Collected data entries
(* ===== verification/Profile.v ===== *)
(** The mode profiles of [src/core/session.py]: the profile read from its YAML
    file through the cache of the loader, and the context built from it.  The
    frozen copy of a value ([_freeze]) is the value itself. *)

From S2P Require Import Prelude PyFloat PyVal PyEnv.

Local Open Scope Z_scope.
Local Open Scope py_scope.

(** * Profiles *)

Record ModeProfile := MkProfile {
  profile_id : string; mode : string; schema_version : pyval; metadata : pyval; data_ingestion : pyval; timeframes : pyval; risk : pyval;
  gates : pyval; strategies : list pyval; execution : pyval; spread : pyval; funding : pyval; correlation : pyval; scheduler : pyval;
  raw : dict; source : string }.

Definition required_keys : list string := ["profile_id"; "mode"; "schema_version"; "data_ingestion"; "timeframes"; "risk"; "gates";
  "strategies"; "execution"; "spread"; "funding"; "correlation"; "scheduler"].
Definition PROFILE_MODES : list string := ["backtest"; "paper"; "live"].

(** Membership in a set needs a hash. *)
Definition hashable (v : pyval) : bool := match v with VList _ | VDict _ => false | _ => true end.
Definition in_set (v : pyval) (l : list string) : res bool :=
  if hashable v then Ok (v_in v l) else Raise (TypeError "unhashable type").

(** A [Sequence]; a text is one too. *)
Definition sequence_of (v : pyval) : option (list pyval) :=
  match v with VList l => Some l | VStr s => Some (VStr <$> string_chars s) | _ => None end.

Definition check_strategies (payload : dict) : res (list pyval) :=
  let v := dget "strategies" payload in
  match sequence_of v with
  | Some l => if truthy v then Ok l else Raise (ValueError "Profile strategies must contain at least one entry")
  | None => Raise (ValueError "Profile strategies must contain at least one entry")
  end.

Definition from_mapping (payload : dict) (source : string) : res ModeProfile :=
  let missing := sorted_strings (List.filter (λ k, negb (dmem k payload)) required_keys) in
  if truthy missing then Raise (ValueError ("Profile payload missing required keys: " +:+ py_repr (VList (VStr <$> missing))))
  else
    let m := dget "mode" payload in
    known ← in_set m PROFILE_MODES;
    if negb known then Raise (ValueError ("Unsupported mode value: " +:+ py_repr m))
    else
      l ← check_strategies payload;
      let field k := dget k payload in
      Ok (MkProfile (py_str (field "profile_id")) (py_str m) (field "schema_version") (dget_or "metadata" (VDict []) payload)
        (field "data_ingestion") (field "timeframes") (field "risk") (field "gates") l (field "execution") (field "spread") (field "funding")
        (field "correlation") (field "scheduler") payload source).

(** * What is built from a profile *)

Record MarketClock := Clock { clock_mode : string; timeframe : string; timezone : string }.
Record DataFeedBundle := Feeds { primary : string; fallbacks : list string; poll_interval_sec : option Z; catch_up_enabled : bool;
  manual_fallback_allowed : bool; sla_threshold_profile : option string }.
Record ExecutionProfile := ExecProfile { slippage_bps : pyval; latency_simulation_ms : pyval; additional_settings : dict }.
Record AccountGateway := Gateway { gw_mode : string; gw_profile_id : string }.
Record AuditChannel := Audit { audit_profile_id : string; streams : list string }.
Record HitlProfile := Hitl { board_mode_default : string; enable_news_block : bool; require_double_ack_on_resume : bool;
  enforce_research_ticket : bool; required_roles : list string; manual_comment_required : bool; comment_min_length : Z; comment_max_length : Z }.
Record ModeContext := MkModeContext { mc_mode : string; profile : ModeProfile; clock : MarketClock; deterministic_seed : Z;
  data_feeds : DataFeedBundle; execution_profile : ExecutionProfile; account_gateway : AccountGateway; audit_channel : AuditChannel;
  hitl : HitlProfile; catch_up_state : string }.

(** A sequence that is not a text, as texts. *)
Definition texts_of (v : pyval) : list string := match v with VList l => map py_str l | _ => [] end.

Definition build_clock (p : ModeProfile) : res MarketClock :=
  tf ← vget_or (timeframes p) "trigger" (VStr "");
  tz ← vget_or (scheduler p) "timezone" (VStr "UTC");
  Ok (Clock (mode p) (py_str tf) (py_str tz)).

Definition build_data_feeds (p : ModeProfile) : res DataFeedBundle :=
  let ingestion := data_ingestion p in
  fallbacks ← vget ingestion "fallback_providers";
  poll ← vget ingestion "poll_interval_sec";
  poll ← (match poll with VNone => Ok None | v => z ← py_int v; Ok (Some z) end);
  sla ← vget ingestion "sla_threshold_profile";
  provider ← vget_or ingestion "provider" (VStr "");
  catch_up ← vget_or ingestion "catch_up_enabled" (VBool false);
  manual ← vget_or ingestion "manual_fallback_allowed" (VBool false);
  Ok (Feeds (py_str provider) (texts_of fallbacks) poll (truthy catch_up) (truthy manual)
    (match sla with VNone => None | v => Some (py_str v) end)).

Definition build_execution_profile (p : ModeProfile) : res ExecutionProfile :=
  slippage ← vget (execution p) "slippage_bps";
  latency ← vget (execution p) "latency_simulation_ms";
  Ok (ExecProfile slippage latency (List.filter (λ kv : string * pyval, negb (str_in kv.1 ["slippage_bps"; "latency_simulation_ms"]))
    (as_dict_or_empty (execution p)))).

Definition build_account_gateway (p : ModeProfile) : AccountGateway := Gateway (mode p) (profile_id p).
Definition build_audit_channel (p : ModeProfile) : AuditChannel := Audit (profile_id p) ["session"; "signals"; "execution"].

Definition build_hitl_profile (p : ModeProfile) : res HitlProfile :=
  let g := gates p in
  let flag k := v ← vget_or g k (VBool false); Ok (truthy v) in
  let number k := v ← vget_or g k (VInt 0); py_int (v or? VInt 0) in
  roles ← vget g "required_roles";
  board ← vget_or g "board_mode_default" (VStr "normal");
  news ← flag "enable_news_block";
  double_ack ← flag "require_double_ack_on_resume";
  research ← flag "enforce_research_ticket";
  comment ← flag "manual_comment_required";
  lo ← number "comment_min_length";
  hi ← number "comment_max_length";
  Ok (Hitl (py_str board) news double_ack research (texts_of roles) comment lo hi).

# EXERCISE AIM:
Copy all of the data. Keep every word exactly as it is.

# TASK ANSWER:
(* ===== verification/Profile.v ===== *)
(** The mode profiles of [src/core/session.py]: the profile read from its YAML
    file through the cache of the loader, and the context built from it.  The
    frozen copy of a value ([_freeze]) is the value itself. *)

From S2P Require Import Prelude PyFloat PyVal PyEnv.

Local Open Scope Z_scope.
Local Open Scope py_scope.

(** * Profiles *)

Record ModeProfile := MkProfile {
  profile_id : string; mode : string; schema_version : pyval; metadata : pyval; data_ingestion : pyval; timeframes : pyval; risk : pyval;
  gates : pyval; strategies : list pyval; execution : pyval; spread : pyval; funding : pyval; correlation : pyval; scheduler : pyval;
  raw : dict; source : string }.

Definition required_keys : list string := ["profile_id"; "mode"; "schema_version"; "data_ingestion"; "timeframes"; "risk"; "gates";
  "strategies"; "execution"; "spread"; "funding"; "correlation"; "scheduler"].
Definition PROFILE_MODES : list string := ["backtest"; "paper"; "live"].

(** Membership in a set needs a hash. *)
Definition hashable (v : pyval) : bool := match v with VList _ | VDict _ => false | _ => true end.
Definition in_set (v : pyval) (l : list string) : res bool :=
  if hashable v then Ok (v_in v l) else Raise (TypeError "unhashable type").

(** A [Sequence]; a text is one too. *)
Definition sequence_of (v : pyval) : option (list pyval) :=
  match v with VList l => Some l | VStr s => Some (VStr <$> string_chars s) | _ => None end.

Definition check_strategies (payload : dict) : res (list pyval) :=
  let v := dget "strategies" payload in
  match sequence_of v with
  | Some l => if truthy v then Ok l else Raise (ValueError "Profile strategies must contain at least one entry")
  | None => Raise (ValueError "Profile strategies must contain at least one entry")
  end.

Definition from_mapping (payload : dict) (source : string) : res ModeProfile :=
  let missing := sorted_strings (List.filter (λ k, negb (dmem k payload)) required_keys) in
  if truthy missing then Raise (ValueError ("Profile payload missing required keys: " +:+ py_repr (VList (VStr <$> missing))))
  else
    let m := dget "mode" payload in
    known ← in_set m PROFILE_MODES;
    if negb known then Raise (ValueError ("Unsupported mode value: " +:+ py_repr m))
    else
      l ← check_strategies payload;
      let field k := dget k payload in
      Ok (MkProfile (py_str (field "profile_id")) (py_str m) (field "schema_version") (dget_or "metadata" (VDict []) payload)
        (field "data_ingestion") (field "timeframes") (field "risk") (field "gates") l (field "execution") (field "spread") (field "funding")
        (field "correlation") (field "scheduler") payload source).

(** * What is built from a profile *)

Record MarketClock := Clock { clock_mode : string; timeframe : string; timezone : string }.
Record DataFeedBundle := Feeds { primary : string; fallbacks : list string; poll_interval_sec : option Z; catch_up_enabled : bool;
  manual_fallback_allowed : bool; sla_threshold_profile : option string }.
Record ExecutionProfile := ExecProfile { slippage_bps : pyval; latency_simulation_ms : pyval; additional_settings : dict }.
Record AccountGateway := Gateway { gw_mode : string; gw_profile_id : string }.
Record AuditChannel := Audit { audit_profile_id : string; streams : list string }.
Record HitlProfile := Hitl { board_mode_default : string; enable_news_block : bool; require_double_ack_on_resume : bool;
  enforce_research_ticket : bool; required_roles : list string; manual_comment_required : bool; comment_min_length : Z; comment_max_length : Z }.
Record ModeContext := MkModeContext { mc_mode : string; profile : ModeProfile; clock : MarketClock; deterministic_seed : Z;
  data_feeds : DataFeedBundle; execution_profile : ExecutionProfile; account_gateway : AccountGateway; audit_channel : AuditChannel;
  hitl : HitlProfile; catch_up_state : string }.

(** A sequence that is not a text, as texts. *)
Definition texts_of (v : pyval) : list string := match v with VList l => map py_str l | _ => [] end.

Definition build_clock (p : ModeProfile) : res MarketClock :=
  tf ← vget_or (timeframes p) "trigger" (VStr "");
  tz ← vget_or (scheduler p) "timezone" (VStr "UTC");
  Ok (Clock (mode p) (py_str tf) (py_str tz)).

Definition build_data_feeds (p : ModeProfile) : res DataFeedBundle :=
  let ingestion := data_ingestion p in
  fallbacks ← vget ingestion "fallback_providers";
  poll ← vget ingestion "poll_interval_sec";
  poll ← (match poll with VNone => Ok None | v => z ← py_int v; Ok (Some z) end);
  sla ← vget ingestion "sla_threshold_profile";
  provider ← vget_or ingestion "provider" (VStr "");
  catch_up ← vget_or ingestion "catch_up_enabled" (VBool false);
  manual ← vget_or ingestion "manual_fallback_allowed" (VBool false);
  Ok (Feeds (py_str provider) (texts_of fallbacks) poll (truthy catch_up) (truthy manual)
    (match sla with VNone => None | v => Some (py_str v) end)).

Definition build_execution_profile (p : ModeProfile) : res ExecutionProfile :=
  slippage ← vget (execution p) "slippage_bps";
  latency ← vget (execution p) "latency_simulation_ms";
  Ok (ExecProfile slippage latency (List.filter (λ kv : string * pyval, negb (str_in kv.1 ["slippage_bps"; "latency_simulation_ms"]))
    (as_dict_or_empty (execution p)))).

Definition build_account_gateway (p : ModeProfile) : AccountGateway := Gateway (mode p) (profile_id p).
Definition build_audit_channel (p : ModeProfile) : AuditChannel := Audit (profile_id p) ["session"; "signals"; "execution"].

Definition build_hitl_profile (p : ModeProfile) : res HitlProfile :=
  let g := gates p in
  let flag k := v ← vget_or g k (VBool false); Ok (truthy v) in
  let number k := v ← vget_or g k (VInt 0); py_int (v or? VInt 0) in
  roles ← vget g "required_roles";
  board ← vget_or g "board_mode_default" (VStr "normal");
  news ← flag "enable_news_block";
  double_ack ← flag "require_double_ack_on_resume";
  research ← flag "enforce_research_ticket";
  comment ← flag "manual_comment_required";
  lo ← number "comment_min_length";
  hi ← number "comment_max_length";
  Ok (Hitl (py_str board) news double_ack research (texts_of roles) comment lo hi).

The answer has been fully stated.